Hello,
A difficulty that I had with my sampling strategy was having to redo the number generation for placing my quadrat in the maintained area if the numbers landed on a gravel pathed area, an unmaintained area, within 1 meter of the unmaintained area, or an area dominated by a large tree. The same can be said about when I was placing my quadrats in the unmaintained area, but this was less of a difficulty as I only had to redo the number generation if the quadrat was placed in an area that was dominated by large trees or too close to the edge between the two areas. Also, as the unmaintained areas are not perfect squares or rectangles some quadrats would end up in a maintained area.
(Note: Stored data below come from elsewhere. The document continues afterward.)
(* ===== verification/Reached.v ===== *)
(** * The kernel keeps its invariant

    [Invariant]'s judgement for every operation the kernel runs, component by
    component, up to [kmain] and the handlers: whatever the memory holds and
    whatever the hardware answers, and however an entry into the kernel ends. *)

From S2P Require Export Invariant Session.

Local Open Scope Z_scope.
Local Open Scope kernel_scope.

(** ** Device tree *)

Section dtb.
Context {HW : Hardware}.
Import DtbTables.
Implicit Types (d : PlatformDevice.t) (p : Property.t).

Definition safe_opt {A} (P : A -> Prop) (o : option A) : Prop := from_option P True o.

Lemma safe_get_dtb : safe (gets w_dtb) safe_tables.
Proof. apply safe_gets. by intros w []. Qed.
#[local] Hint Resolve safe_get_dtb : safe.

Lemma safe_property_get d i : safe_device d -> safe (arr_get (PlatformDevice.properties d) i) safe_property.
Proof. intros [_ Hp]. by apply safe_arr_get. Qed.

Lemma safe_device_get t i : safe_tables t -> safe (arr_get (DEVICE_TABLE t) i) safe_device.
Proof. intros (_ & Hd & _). by apply safe_arr_get. Qed.

Lemma safe_phandle_get t i : safe_tables t -> safe (arr_get (PHANDLE_TABLE t) i) (fun e => fits U32 (fst e)).
Proof.
  intros (_ & _ & Hp). eapply safe_weaken; [by apply safe_arr_get |]. by intros ? [].
Qed.
#[local] Hint Resolve safe_property_get safe_device_get safe_phandle_get : safe.

Lemma safe_deref_device i : safe (deref_device i) safe_device.
Proof.
  unfold deref_device. safe_step. destruct (_ !! _) eqn:E; [| apply safe_fault].
  apply safe_ret. destruct H as (_ & Hd & _). by eapply Forall_lookup_1.
Qed.

Lemma safe_find_property d name : safe_device d -> safe (find_property d name) (safe_opt safe_property).
Proof. intros Hd. apply safe_for_find. intros i _. safe_run. Qed.

Lemma safe_parent_cells_step d cells i :
  fits U32 (fst cells) /\ fits U32 (snd cells) -> safe_device d ->
  safe (parent_cells_step d cells i) (fun c => fits U32 (fst c) /\ fits U32 (snd c)).
Proof. destruct cells as [a s]. intros [Ha Hs] Hd. unfold parent_cells_step. safe_run. Qed.

Lemma safe_get_parent_cells d :
  safe (get_parent_cells d) (fun c => fits U32 (fst c) /\ fits U32 (snd c)).
Proof.
  unfold get_parent_cells. destruct (PlatformDevice.parent d); [| apply safe_ret; split; cbn; solve_fits].
  eapply safe_bind; [apply safe_deref_device |]. intros q Hq. apply safe_for_each; [split; cbn; solve_fits |].
  intros c i _ Hc. by apply safe_parent_cells_step.
Qed.

Lemma safe_find_device_by_phandle ph : safe (find_device_by_phandle ph) (safe_opt safe_device).
Proof.
  unfold find_device_by_phandle. safe_step. apply safe_for_find. intros i _.
  safe_step. destruct a0 as [v k]. safe_run.
Qed.
#[local] Hint Resolve safe_deref_device safe_find_device_by_phandle : safe.

Lemma safe_walk_up fuel c : safe (walk_up fuel c) (safe_opt safe_device).
Proof.
  revert c. induction fuel as [| fuel IH]; intros [c |]; simpl; [apply safe_spin | by apply safe_ret | | by apply safe_ret].
  safe_step. apply (safe_bind _ _ (safe_opt (safe_opt safe_device))).
  - apply safe_for_find. intros i _. safe_run.
  - intros [r |] Hr; [by apply safe_ret | apply IH].
Qed.

Lemma safe_compat_len fuel s o l n : safe (compat_len fuel s o l n) (fun _ => True).
Proof. revert n. induction fuel as [| fuel IH]; intros n; simpl; safe_run; try apply IH. Qed.
#[local] Hint Resolve safe_compat_len : safe.

Lemma safe_compatible_matches p target : safe (compatible_matches p target) (fun _ => True).
Proof.
  unfold compatible_matches. generalize (Z.to_nat (Property.len p)) as n. intros n. generalize 0 as o. intros o.
  revert o. induction n as [| n IH]; intros o; simpl; safe_run.
Qed.
End dtb.

#[export] Hint Resolve safe_get_dtb safe_property_get safe_device_get safe_deref_device
  safe_find_property safe_get_parent_cells safe_find_device_by_phandle safe_walk_up
  safe_compatible_matches : safe.

(** ** The parser *)

Section parser.
Context {HW : Hardware} (fuel : nat).
Import DtbTables.

Lemma safe_strlen n s len : fits USIZE len -> safe (strlen n s len) (fits USIZE).
Proof. revert len. induction n as [| n IH]; intros len Hl; simpl; safe_run; try by apply IH. Qed.
#[local] Hint Resolve safe_strlen : safe.

Lemma safe_str_at s n : safe (str_at s n) (fun _ => True).
Proof. unfold str_at. safe_run. Qed.
#[local] Hint Resolve safe_str_at : safe.

Lemma safe_align4 off : safe (align4 off) (fits USIZE).
Proof. unfold align4. safe_run. Qed.
#[local] Hint Resolve safe_align4 : safe.

(** *** The tables change

    What the steps of the parser know of the tables is relative to the state: the
    stack holds indices of existing nodes. *)

Definition parses {A} (P : world -> Prop) (c : M A) (Q : A -> world -> Prop) : Prop :=
  forall w, kernel_inv w -> P w ->
    match c w with
    | Done a w' => kernel_inv w' /\ Q a w'
    | Panicked w' | Faulted w' | Spinning w' => kernel_inv w'
    end.

Lemma parses_bind {A B} P (c : M A) (k : A -> M B) Q R :
  parses P c Q -> (forall a, parses (Q a) (k a) R) -> parses P (bind c k) R.
Proof.
  intros Hc Hk w Hw HP. specialize (Hc w Hw HP). unfold bind. destruct (c w); try done.
  destruct Hc as [Hw' Ha]. by apply Hk.
Qed.

Lemma parses_ret {A} (P : world -> Prop) (a : A) (Q : A -> world -> Prop) :
  (forall w, P w -> Q a w) -> parses P (ret a) Q.
Proof. intros HQ w Hw HP. split; [done | by apply HQ]. Qed.

(** What only reads keeps what is known, and adds what its result tells. *)
Lemma parses_read {A} P (c : M A) (T T' : A -> Prop) :
  safe c T -> (forall w a w', c w = Done a w' -> w' = w /\ T' a) ->
  parses P c (fun a w => (T a /\ T' a) /\ P w).
Proof.
  intros Hc Hr w Hw HP. specialize (Hc w Hw). specialize (Hr w). destruct (c w); try done.
  specialize (Hr _ _ eq_refl) as [-> ?]. by destruct Hc.
Qed.

Lemma parses_get_dtb P :
  parses P (gets w_dtb)
    (fun t w => safe_tables t /\ (DEVICE_COUNT (w_dtb w) = DEVICE_COUNT t /\ P w)).
Proof. intros w Hw HP. split; [done |]. split; [by destruct Hw | done]. Qed.

Lemma parses_weaken {A} (P P' : world -> Prop) (c : M A) (Q : A -> world -> Prop) :
  (forall w, kernel_inv w -> P w -> P' w) -> parses P' c Q -> parses P c Q.
Proof. intros HP Hc w Hw H. by apply Hc, HP. Qed.

(** A fact of pure values can be taken out of the state. *)
Lemma parses_pure {A} (T : Prop) P (c : M A) Q : (T -> parses P c Q) -> parses (fun w => T /\ P w) c Q.
Proof. intros Hc w Hw [HT HP]. by apply Hc. Qed.

Lemma parses_modify_dtb (P : world -> Prop) f (Q : unit -> world -> Prop) :
  (forall w, safe_tables (w_dtb w) -> P w -> safe_tables (f (w_dtb w)) /\ Q tt (set_dtb (f (w_dtb w)) w)) ->
  parses P (modify_dtb f) Q.
Proof.
  intros Hf w [H1 H2 H3 H4 H5] HP. destruct (Hf w H2 HP) as [H2' HQ]. split; [by split | exact HQ].
Qed.

Lemma safe_tables_set t i d :
  safe_tables t -> safe_device d -> wf_device d ->
  (forall p, PlatformDevice.parent d = Some p -> (p < i)%nat) ->
  safe_tables (set_DEVICE_TABLE (<[i := d]> (DEVICE_TABLE t)) t).
Proof.
  intros (Hwf & Hd & Hp) Hs Hw Hpar. split; [by apply wf_tables_set |].
  split; [by apply Forall_insert | done].
Qed.

(** Storing an entry whose parent is admissible; the counts stay. *)
Lemma parses_set_device (P : world -> Prop) i d :
  (forall t w, P w -> P (set_dtb (set_DEVICE_TABLE t (w_dtb w)) w)) ->
  safe_device d -> wf_device d ->
  (forall p, PlatformDevice.parent d = Some p -> (p < i)%nat) ->
  parses P (set_device i d) (fun _ w => P w /\ (i < MAX_DEVICES)%nat /\ DEVICE_TABLE (w_dtb w) !! i = Some d).
Proof.
  intros HP Hs Hw Hpar w [H1 H2 H3 H4 H5] HPw. unfold set_device, bind, gets, arr_set.
  pose proof (proj1 (proj1 H2)) as Hlen.
  destruct (DEVICE_TABLE (w_dtb w) !! i) as [d0 |] eqn:Hi; [| by split].
  pose proof (lookup_lt_Some _ _ _ Hi) as Hlt.
  cbn [ret modify_dtb modify]. unfold ret, modify_dtb, modify. cbn. split.
  - split; try done. by apply safe_tables_set.
  - split; [by apply HP |]. split; [by rewrite <- Hlen |]. by rewrite list_lookup_insert_eq.
Qed.

Lemma safe_modify_dtb f : (forall t, safe_tables t -> safe_tables (f t)) -> safe (modify_dtb f) (fun _ => True).
Proof. intros Hf. apply safe_modify. intros w [H1 H2 H3 H4 H5]. split; try done. by apply Hf. Qed.

Lemma safe_tables_count t n :
  safe_tables t -> (DEVICE_COUNT t <= n <= MAX_DEVICES)%nat -> safe_tables (set_DEVICE_COUNT n t).
Proof.
  intros ((H1 & H2 & H3 & H4 & H5 & H6) & Hd & Hp) Hn. split; [| done].
  do 2 (split; [done |]). split; [cbn; lia |]. do 2 (split; [done |]).
  intros i e Hi He. specialize (H6 i e Hi He). cbn. lia.
Qed.

Lemma safe_nat_set (l : list nat) i x : safe (arr_set l i x) (fun _ => True).
Proof.
  eapply safe_weaken; [apply (safe_arr_set _ _ _ (fun _ => True)) | done]; [by apply Forall_true | done].
Qed.

Definition parsing (l : locals) (w : world) : Prop := fits USIZE (off l) /\ wf_locals l (w_dtb w).

(** An index on the stack names an existing node. *)
Lemma parses_stack_get l d :
  (d < stack_depth l)%nat ->
  parses (parsing l) (arr_get (stack l) d)
    (fun i w => (i < DEVICE_COUNT (w_dtb w))%nat /\ parsing l w).
Proof.
  intros Hd w Hw Hl. unfold arr_get. destruct (stack l !! d) as [i |] eqn:Hi; [| done].
  split; [done |]. split; [| done]. apply Hl. apply list_elem_of_lookup. exists d.
  by rewrite lookup_take_lt.
Qed.

Lemma parses_stack_top l :
  parses (parsing l) (stack_top l) (fun i w => (i < DEVICE_COUNT (w_dtb w))%nat /\ parsing l w).
Proof.
  unfold stack_top. destruct (stack_depth l) as [| d] eqn:E; [by intros w Hw _ |].
  apply parses_stack_get. lia.
Qed.

(** An entry of well-formed tables. *)
Definition entry_at (i : nat) (d : PlatformDevice.t) : Prop :=
  safe_device d /\ wf_device d /\ forall p, PlatformDevice.parent d = Some p -> (p < i)%nat.

Lemma parses_device_get P t i :
  safe_tables t -> parses P (arr_get (DEVICE_TABLE t) i) (fun d w => entry_at i d /\ P w).
Proof.
  intros (Hwf & Hd & _) w Hw HP. unfold arr_get.
  destruct (DEVICE_TABLE t !! i) as [d |] eqn:Hi; [| done]. split; [done |]. split; [| done].
  split; [by eapply Forall_lookup_1 |]. by apply Hwf.
Qed.

(** A reading operation whose result [x] satisfies [T]. *)
Ltac only_reads :=
  let w := fresh in let a := fresh in let w' := fresh in let H := fresh in
  intros w a w' H; split; [| exact I];
  first [by apply uadd_inv in H as [-> _] | by apply strlen_inv in H
    | by apply str_at_inv in H | by apply align4_inv in H | by apply read_be_u32_inv in H as [-> _]
    | by apply FdtPropHeader_inv in H | by apply get_property_name_inv in H].

Tactic Notation "reads" uconstr(T) "as" ident(x) ident(H) :=
  eapply parses_bind; [eapply (parses_read _ _ T (fun _ => True)); [solve [eauto 4 with safe] | only_reads] |];
  intros x; apply parses_pure; intros [H _]; cbv beta in H.

Lemma device_new_entry parent name n :
  (forall p, parent = Some p -> (p < n)%nat) ->
  entry_at n (PlatformDevice.mk parent name (PlatformDevice.properties PlatformDevice.new)
    (PlatformDevice.prop_count PlatformDevice.new)).
Proof.
  intros Hp. split; [| split; [| exact Hp]].
  - split; [done |]. apply Forall_replicate. split; cbn; solve_fits.
  - split; cbn; unfold PlatformDevice.MAX_PROPS; lia.
Qed.

Lemma wf_locals_pushed l off n t :
  wf_locals l t -> DEVICE_COUNT t = n -> 
  wf_locals (mkLocals off 0 (<[stack_depth l := n]> (stack l)) (S (stack_depth l)))
    (set_DEVICE_COUNT (S n) t).
Proof.
  intros [_ Hs] <-. split; [cbn; lia |]. cbn. intros i Hi.
  apply list_elem_of_lookup in Hi as [k Hk]. apply lookup_take_Some in Hk as [Hk Hks].
  apply list_lookup_insert_Some in Hk as [(_ & <- & _) | [Hne Hk]]; [lia |].
  assert (i < DEVICE_COUNT t)%nat; [| lia].
  apply Hs. apply list_elem_of_lookup. exists k. by rewrite lookup_take_lt by lia.
Qed.

Lemma parses_begin_parent l :
  parses (parsing l)
    (match stack_depth l with
     | O => ret None
     | S d =>
         idx <- arr_get (stack l) d ;;
         dtb <- gets w_dtb ;;
         _ <- arr_get (DEVICE_TABLE dtb) idx ;;
         ret (Some idx)
     end)
    (fun par w => (forall p, par = Some p -> (p < DEVICE_COUNT (w_dtb w))%nat) /\ parsing l w).
Proof.
  destruct (stack_depth l) as [| d] eqn:E; [by apply parses_ret |].
  eapply parses_bind; [apply parses_stack_get; lia |]. intros idx.
  eapply parses_bind; [apply parses_get_dtb |]. intros t. apply parses_pure. intros Ht.
  eapply parses_bind; [by apply parses_device_get |]. intros dev. apply parses_pure. intros _.
  apply parses_ret. intros w (_ & Hi & Hl). split; [by intros ? [= <-] | done].
Qed.

Lemma parses_begin_node sb l :
  parses (parsing l) (begin_node fuel sb l) parsing.
Proof.
  unfold begin_node. eapply parses_bind; [apply parses_begin_parent |]. intros par.
  set (P := fun w => (forall p, par = Some p -> (p < DEVICE_COUNT (w_dtb w))%nat) /\ parsing l w).
  cbv beta. fold P.
  reads (fits USIZE) as start Hstart. reads (fits USIZE) as len Hlen.
  reads (fun _ => True) as name Hname. cbv zeta.
  reads (fits USIZE) as size Hsize. reads (fits USIZE) as off1 Hoff1. reads (fits USIZE) as off2 Hoff2.
  eapply parses_bind; [apply parses_get_dtb |]. intros t. apply parses_pure. intros Ht.
  intros w Hw [Hn [Hpar Hl]]. revert w Hw Hn Hpar Hl.
  set (n := DEVICE_COUNT t).
  enough (forall (Hpar : forall p, par = Some p -> (p < n)%nat),
    parses (fun w => DEVICE_COUNT (w_dtb w) = n /\ parsing l w)
      (set_device n (PlatformDevice.mk par name (PlatformDevice.properties PlatformDevice.new)
         (PlatformDevice.prop_count PlatformDevice.new)) ;;
       stack <- arr_set (stack l) (stack_depth l) n ;;
       modify_dtb (set_DEVICE_COUNT (S n)) ;; ret (mkLocals off2 0 stack (S (stack_depth l)))) parsing) as H.
  { intros w Hw Hn Hpar Hl. apply H; [| done | done]. intros p Hp. rewrite <- Hn. by apply Hpar. }
  intros Hpar. destruct (device_new_entry par name n Hpar) as (E1 & E2 & E3).
  eapply parses_bind; [apply parses_set_device; [by intros t' w [Hn [Ho Hl]] | done..] |]. intros ?.
  eapply parses_bind.
  { apply (parses_read _ _ (fun _ => True) (fun st => st = <[stack_depth l := n]> (stack l)));
      [apply safe_nat_set |]. by intros w st w' (-> & -> & _)%arr_set_inv. }
  intros st. apply parses_pure. intros [_ ->].
  set (l' := mkLocals off2 0 _ _).
  apply (parses_bind _ _ _ (fun _ => parsing l')); [| intros _; by apply parses_ret].
  apply parses_modify_dtb. intros w Hs ((Hn & _ & Hl) & Hlt & _). split.
  - apply safe_tables_count; [done | lia].
  - split; [done |]. by apply wf_locals_pushed.
Qed.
I was surprised that after 3 quadrats in the maintained area that I did not find any more species, whereas, in the unmaintained area I kept finding new species including my fifth quadrat which was the last. I am curious to see if this pattern continues for the next data collection when I use more samples.
I plan on using a similar approach, but I think that instead of using the entire park for the maintained area I will use 5 areas that are maintained in the park and then take 2 random samples from each of those. This is what I did for the unmaintained area due to the layout of the park, but I only did one random sample per area for the sample data. I think that this would greatly save time and improve my research as then I can then have plots from 5 different areas of the park and the quadrats are still random within these areas.
I have responded to taylormunro’s post 3 for the second part of this blog post assignment.